Boris Yeltsin, at this writing still the president of Russia, has an approval rating in the low single digits. He has company at the bottom of the polls, however–his erstwhile comrade Mikhail Gorbachev, president of the Soviet Union at the time of its collapse and dissolution, may be even less esteemed than he. So perhaps it is fitting that when members of Russia’s latest government, still taking shape under Prime Minister Yevgeny Primakov, gather in the Kremlin, they could organize a chapter of the Gorbachev Alumni, Chowder and Marching Society.
Primakov himself was a Gorbachev protege, named chairman of the Supreme Soviet (parliament) and candidate member of the Politburo in late 1989, the height of Gorbachev’s power. One of Primakov’s first appointees, Yuri Maslyukov, was Gorbachev’s chief economic planner and a full member of his Politburo. Primakov’s new Central Bank president, Viktor Gerashchenko, held similar positions under Gorbachev and Yeltsin, earning the title “worst central banker in the world” from goggle-eyed G-7 counterparts.
Ministers less closely associated with Gorbachev are linked to Viktor Chernomyrdin, the prime minister whom Yeltsin fired last March and parliament rejected in August. The three new deputy prime ministers are all member of Russia Is Our Home, the political movement Chernomyrdin designed to propel him to the presidency in 2000. One of them, Aleksandr Shokhin, is the RIOH leader in the Duma, parliament’s lower house.
This is a government of those who have tried and failed. It is the result of a prolonged political stalemate that prevents formation of a consensus around any figure or coherent set of policies. It is the result as well of weak political institutions designed largely by Boris Yeltsin to perpetuate Boris Yeltsin’s power. With the president physically and politically exhausted, the system barely functions.

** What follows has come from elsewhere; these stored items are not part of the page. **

(** * cmd/syncthing/generate: the [syncthing generate] subcommand

    A shallow embedding of [generate.go] (CLI.Run, Generate and
    updateGUIAuthentication) as state-passing functions over an explicit
    process state, together with the properties of the bootstrap protocol.

    The packages the file imports (lib/config, lib/locations, lib/fs,
    lib/syncthing, lib/protocol, crypto/tls) are collaborators: their
    operations are the fields of an [Env] record and every theorem holds
    for all environments.  Each call made to a collaborator is recorded,
    with its arguments and its result, in a chronological trace. *)

From Stdlib Require Import String Ascii List Bool Arith Lia.
Import ListNotations.
Local Open Scope string_scope.
Local Open Scope list_scope.

(** ** Go values *)

(** Go [error] values.  [ErrMsg] is an error created from a message
    (errors.New, or fmt.Errorf without a verb); [ErrWrap m e] is
    [fmt.Errorf(m + ": %w", e)]. *)
Inductive error : Type :=
| ErrMsg (msg : string)
| ErrWrap (msg : string) (cause : error).

Fixpoint error_eqb (a b : error) : bool :=
  match a, b with
  | ErrMsg m, ErrMsg n => String.eqb m n
  | ErrWrap m x, ErrWrap n y => String.eqb m n && error_eqb x y
  | _, _ => false
  end.

(** A Go result pair [(value, err)]: the value is only meaningful when
    [err == nil]. *)
Inductive Result (A : Type) : Type :=
| Ok (a : A)
| Error (e : error).
Arguments Ok {A} a.
Arguments Error {A} e.

(** protocol.DeviceID is [32]byte. *)
Record DeviceID : Type := mkDeviceID { id_bytes : string }.

(** tls.Certificate: the DER chain and the private key. *)
Record Certificate : Type := mkCertificate {
  cert_Certificate : list string;
  cert_PrivateKey : string
}.

(** config.GUIConfiguration.  Only [User] and [Password] are touched by
    this package; the remaining fields are carried along in [gui_rest]. *)
Record GUIConfiguration : Type := mkGUI {
  User : string;
  Password : string;
  gui_rest : list (string * string)
}.

(** config.Configuration: the GUI sub-record and the rest of the schema. *)
Record Configuration : Type := mkConfiguration {
  GUI : GUIConfiguration;
  cfg_rest : list (string * string)
}.

Definition set_User (g : GUIConfiguration) (u : string) : GUIConfiguration :=
  mkGUI u (Password g) (gui_rest g).

Definition set_Password (g : GUIConfiguration) (p : string) : GUIConfiguration :=
  mkGUI (User g) p (gui_rest g).

Definition set_GUI (c : Configuration) (g : GUIConfiguration) : Configuration :=
  mkConfiguration g (cfg_rest c).

(** cmdutil.CommonOptions embedded in CLI, and CLI itself. *)
Record CLI : Type := mkCLI {
  ConfDir : string;
  HomeDir : string;
  NoDefaultFolder : bool;
  SkipPortProbing : bool;
  HideConsole : bool;
  GUIUser : string;
  GUIPassword : string
}.

Definition set_ConfDir (c : CLI) (d : string) : CLI :=
  mkCLI d (HomeDir c) (NoDefaultFolder c) (SkipPortProbing c) (HideConsole c)
        (GUIUser c) (GUIPassword c).

Definition set_GUIPassword (c : CLI) (p : string) : CLI :=
  mkCLI (ConfDir c) (HomeDir c) (NoDefaultFolder c) (SkipPortProbing c)
        (HideConsole c) (GUIUser c) p.

(** locations.LocationEnum, as far as Generate uses it. *)
Inductive LocationEnum : Type := CertFile | KeyFile | ConfigFile.

(** ** Standard input and bufio.Reader.ReadLine *)

(** What os.Stdin will deliver: the bytes still to come, then the error
    every later read returns (io.EOF at the end of input, or an I/O
    failure). *)
Record Stdin : Type := mkStdin {
  in_bytes : string;
  in_err : error
}.

Definition io_EOF : error := ErrMsg "EOF".

(** bufio.NewReader allocates a buffer of defaultBufSize bytes. *)
Definition defaultBufSize : nat := 4096.

Definition newline : ascii := ascii_of_nat 10.
Definition carriage_return : ascii := ascii_of_nat 13.

(** Position of the first [d] among the first [n] bytes of [s]. *)
Fixpoint index_byte (d : ascii) (n : nat) (s : string) : option nat :=
  match n, s with
  | S n', String c s' =>
      if Ascii.eqb c d then Some 0
      else match index_byte d n' s' with
           | Some i => Some (S i)
           | None => None
           end
  | _, _ => None
  end.

Definition last_byte_is (c : ascii) (s : string) : bool :=
  match String.length s with
  | 0 => false
  | S n => match String.get n s with
           | Some x => Ascii.eqb x c
           | None => false
           end
  end.

Definition drop_last (k : nat) (s : string) : string :=
  substring 0 (String.length s - k) s.

(** The error of a ReadSlice call: bufio.ErrBufferFull, or the error of
    the underlying reader. *)
Inductive SliceError : Type :=
| ErrBufferFull
| ErrRead (e : error).

(** bufio.Reader.ReadSlice on a fresh reader of [size] bytes: the
    bytes up to and including the first delimiter found in the buffer;
    with the buffer full and no delimiter, the whole buffer and
    ErrBufferFull; when the input ends first, what was read and the
    input's error. *)
Definition ReadSlice (size : nat) (delim : ascii) (r : Stdin)
  : string * option SliceError :=
  match index_byte delim size (in_bytes r) with
  | Some i => (substring 0 (S i) (in_bytes r), None)
  | None =>
      if (size <=? String.length (in_bytes r))%nat
      then (substring 0 size (in_bytes r), Some ErrBufferFull)
      else (in_bytes r, Some (ErrRead (in_err r)))
  end.

(** bufio.Reader.ReadLine, following the standard library: a line too
    long for the buffer comes back as its beginning with isPrefix set
    (a carriage return straddling the buffer is put back); with no byte
    read the reader's error is returned; otherwise the error is dropped
    and the end-of-line bytes are cut off. *)
Definition ReadLine_sized (size : nat) (r : Stdin)
  : string * bool * option error :=
  let '(line, err) := ReadSlice size newline r in
  match err with
  | Some ErrBufferFull =>
      ((if last_byte_is carriage_return line then drop_last 1 line else line),
       true, None)
  | _ =>
      if (String.length line =? 0)%nat then
        match err with
        | Some (ErrRead e) => ("", false, Some e)
        | _ => (line, false, None)
        end
      else if last_byte_is newline line then
        ((if (1 <? String.length line)%nat
              && last_byte_is carriage_return (drop_last 1 line)
          then drop_last 2 line else drop_last 1 line),
         false, None)
      else (line, false, None)
  end.

Definition ReadLine (r : Stdin) : string * bool * option error :=
  ReadLine_sized defaultBufSize r.

Fixpoint has_byte (d : ascii) (s : string) : bool :=
  match s with
  | EmptyString => false
  | String c s' => Ascii.eqb c d || has_byte d s'
  end.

As the political crisis drags on–Russia has scarcely had a government since Chernomyrdin’s ouster last March–the dreadful economic situation continues to deteriorate. To the extent the government has a plan at all, it is a simple and destructive one: Print money to pay off back wages and other bills owed to the general population; then print more money to redeem ruble-denominated debt as it falls due. The hard-currency debt, meanwhile, can be left to rise like dough: eventually the creditors will roll it over, stretch it out, “restructure” it, and call it cake. With the post of minister of finance still vacant, the details may not become clear for some time, but the outlines are already apparent.
How bad are conditions in Russia? The state owes pensioners and workers 36 billion rubles. That would be $6 billion at the July exchange rate, less than US$3 billion now. Private companies owe billions more–arrears are typically three to six months at every level of business, for every type of payment. Inflation is already running at 40 percent per month, or 5,700 percent per year.
This current crisis comes after years of decline have reduced Russian living standards from wretched to appalling. Between 1990 and 1994, as David Satter has pointed out, male life expectancy fell by more than six years. It now stands at 57, the lowest in the industrial world. Over two million people are believed infected with tuberculosis; the charitable organization Doctors without Borders fears the Russian epidemic may spread to other countries. Cholera, polio and plague have reappeared. The winter will surely see energy shortages, and the grain harvest, forecast at 56 million tons, is the worst in forty years.